Using Kotlin's MutableList or ArrayList where lists are needed in Android

Mike Williamson picture Mike Williamson · Nov 9, 2018 · Viewed 13.8k times · Source

I am trying to learn the "Kotlin native way" to do things in Android, while being an expert in neither Kotlin, Java, nor Android development. Specifically, when to use ArrayList versus MutableList.

It seems to me that MutableList should be chosen whenever possible. Yet, if I look at Android examples, they seem to always choose the ArrayList (as far as I've found so far).

Below is a snippet of a working example that uses ArrayList and extends Java's RecyclerView.Adapter.

class PersonListAdapter(private val list: ArrayList<Person>,
                        private val context: Context) : RecyclerView.Adapter<PersonListAdapter.ViewHolder>() {

Question 1)

Could I simply write the above code as follows (note MutableList<> instead of ArrayList<>), even though I am borrowing from Android's Java code?

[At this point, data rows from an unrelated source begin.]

(* ===== verification/Errno.v ===== *)
(** * Error codes ([crates/axerrno]) and how the C interface reports them

    The numbers of [AxError], the conversion into the numbers of Linux, and the result of a system call. *)

From Stdlib Require Import ZArith Lia.
From stdpp Require Import base decidable numbers gmap list.
From S2P Require Import Prelude LinkedList Vfs FlattenObjects PosixTime Epoll.

Local Open Scope Z_scope.

Definition AxError_code (e : AxError) : Z :=
  match e with
  | AddrInUse => 1 | AlreadyExists => 2 | BadAddress => 3 | BadState => 4 | ConnectionRefused => 5
  | ConnectionReset => 6 | DirectoryNotEmpty => 7 | InvalidData => 8 | InvalidInput => 9 | Io => 10
  | IsADirectory => 11 | NoMemory => 12 | NotADirectory => 13 | NotConnected => 14 | NotFound => 15
  | PermissionDenied => 16 | ResourceBusy => 17 | StorageFull => 18 | UnexpectedEof => 19
  | Unsupported => 20 | WouldBlock => 21 | WriteZero => 22
  end.
Definition AxError_variants : list AxError :=
  [AddrInUse; AlreadyExists; BadAddress; BadState; ConnectionRefused; ConnectionReset; DirectoryNotEmpty; InvalidData;
   InvalidInput; Io; IsADirectory; NoMemory; NotADirectory; NotConnected; NotFound; PermissionDenied; ResourceBusy;
   StorageFull; UnexpectedEof; Unsupported; WouldBlock; WriteZero].
(** [transmute] gives the variant with the number. *)
Definition AxError_try_from (value : Z) : AxError + Z :=
  if ((0 <? value) && (value <=? Z.of_nat (length AxError_variants)))%bool then
    match list_find (λ e, AxError_code e = value) AxError_variants with Some (_, e) => inl e | None => inr value end
  else inr value.

Definition EIO : Z := 5.
Definition EAGAIN : Z := 11.
Definition ENOMEM : Z := 12.
Definition EACCES : Z := 13.
Definition EBUSY : Z := 16.
Definition ENOTDIR : Z := 20.
Definition EISDIR : Z := 21.
Definition ENOSPC : Z := 28.
Definition ENOSYS : Z := 38.
Definition ENOTEMPTY : Z := 39.
Definition ERANGE : Z := 34.
Definition EADDRINUSE : Z := 98.
Definition ECONNRESET : Z := 104.
Definition ENOTCONN : Z := 107.
Definition ECONNREFUSED : Z := 111.
(** [impl From<AxError> for LinuxError], and its number. *)
Definition LinuxError_from (e : AxError) : Z :=
  match e with
  | AddrInUse => EADDRINUSE
  | AlreadyExists => EEXIST
  | BadAddress | BadState => EFAULT
  | ConnectionRefused => ECONNREFUSED
  | ConnectionReset => ECONNRESET
  | DirectoryNotEmpty => ENOTEMPTY
  | InvalidInput | InvalidData => EINVAL
  | Io => EIO
  | IsADirectory => EISDIR
  | NoMemory => ENOMEM
  | NotADirectory => ENOTDIR
  | NotConnected => ENOTCONN
  | NotFound => ENOENT
  | PermissionDenied => EACCES
  | ResourceBusy => EBUSY
  | StorageFull => ENOSPC
  | Unsupported => ENOSYS
  | UnexpectedEof | WriteZero => EIO
  | WouldBlock => EAGAIN
  end.

(** The operator [?] of a call that fails with an [AxError] in a function that fails with a number. *)
Definition to_linux {S A} (m : M S AxError A) : M S Z A := λ s,
  match m s with
  | (Ok a, s') => (Ok a, s')
  | (Err e, s') => (Err (LinuxError_from e), s')
  | (Panic, s') => (Panic, s')
  | (OutOfFuel, s') => (OutOfFuel, s')
  end.
(** [syscall_body!]: an error becomes a negative result, beside what the call leaves in memory. *)
Definition syscall {S A} (default : A) (m : M S Z (Z * A)) : M S NoError (Z * A) := λ s,
  match m s with
  | (Ok v, s') => (Ok v, s')
  | (Err e, s') => (Ok (- e, default), s')
  | (Panic, s') => (Panic, s')
  | (OutOfFuel, s') => (OutOfFuel, s')
  end.

(** The wrappers of the C library ([ulib/axlibc/src/utils.rs]): -1 and [errno] for a negative result. *)
Definition e_ (ret : Z) : Z * option Z :=
  let ret := to_c_int ret in if ret <? 0 then (-1, Some (Z.abs ret)) else (ret, None).

(** The number of an error stands for that error and no other number stands for one; every error has a
    number of Linux between 1 and 133, which a program sees as [errno] with the result -1, and only
    errors are seen so. *)
Theorem error_codes_roundtrip :
  (∀ e, AxError_try_from (AxError_code e) = inl e) ∧
  (∀ v e, AxError_try_from v = inl e → AxError_code e = v) ∧
  (∀ e, 1 ≤ LinuxError_from e ≤ 133 ∧ e_ (- LinuxError_from e) = (-1, Some (LinuxError_from e))) ∧
  (∀ v, 0 ≤ v < 2 ^ 31 → e_ v = (v, None)).
Proof.
  split_and!.
  - by intros [].
  - intros v e. unfold AxError_try_from. destruct (_ && _)%bool; [|done].
    destruct (list_find _ _) as [[i x]|] eqn:E; [|done]. intros [= <-]. by apply list_find_Some in E as (_ & ? & _).
  - intros []; (split; [by vm_compute|reflexivity]).
  - intros v Hv. unfold e_, to_c_int. rewrite wrap_small by lia. rewrite (proj2 (Z.ltb_lt v _)) by lia.
    by rewrite (proj2 (Z.ltb_ge v 0)) by lia.
Qed.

class PersonListAdapter(private val list: MutableList<Person>,
                        private val context: Context) : RecyclerView.Adapter<PersonListAdapter.ViewHolder>() {

Question 2)

Is it really better to always use MutableList over ArrayList? What are the main reasons? Some of that link I provide above goes over my head, but it seems to me that MutableList is a looser implementation that is more capable of changing and improving in the future. Is that right?

Answer

TheWanderer picture TheWanderer · Nov 9, 2018

ArrayList is an implementation of the MutableList interface in Kotlin:

class ArrayList<E> : MutableList<E>, RandomAccess

https://kotlinlang.org/api/latest/jvm/stdlib/kotlin.collections/-array-list/index.html

That answer may indicate that MutableList should be chosen whenever possible, but ArrayList is a MutableList. So if you're already using ArrayList, there's really no reason to use MutableList instead, especially since you can't actually directly create an instance of it (MutableList is an interface, not a class).

In fact, if you look at the mutableListOf() Kotlin extension method:

public inline fun <T> mutableListOf(): MutableList<T> = ArrayList()

you can see that it just returns an ArrayList of the elements you supplied.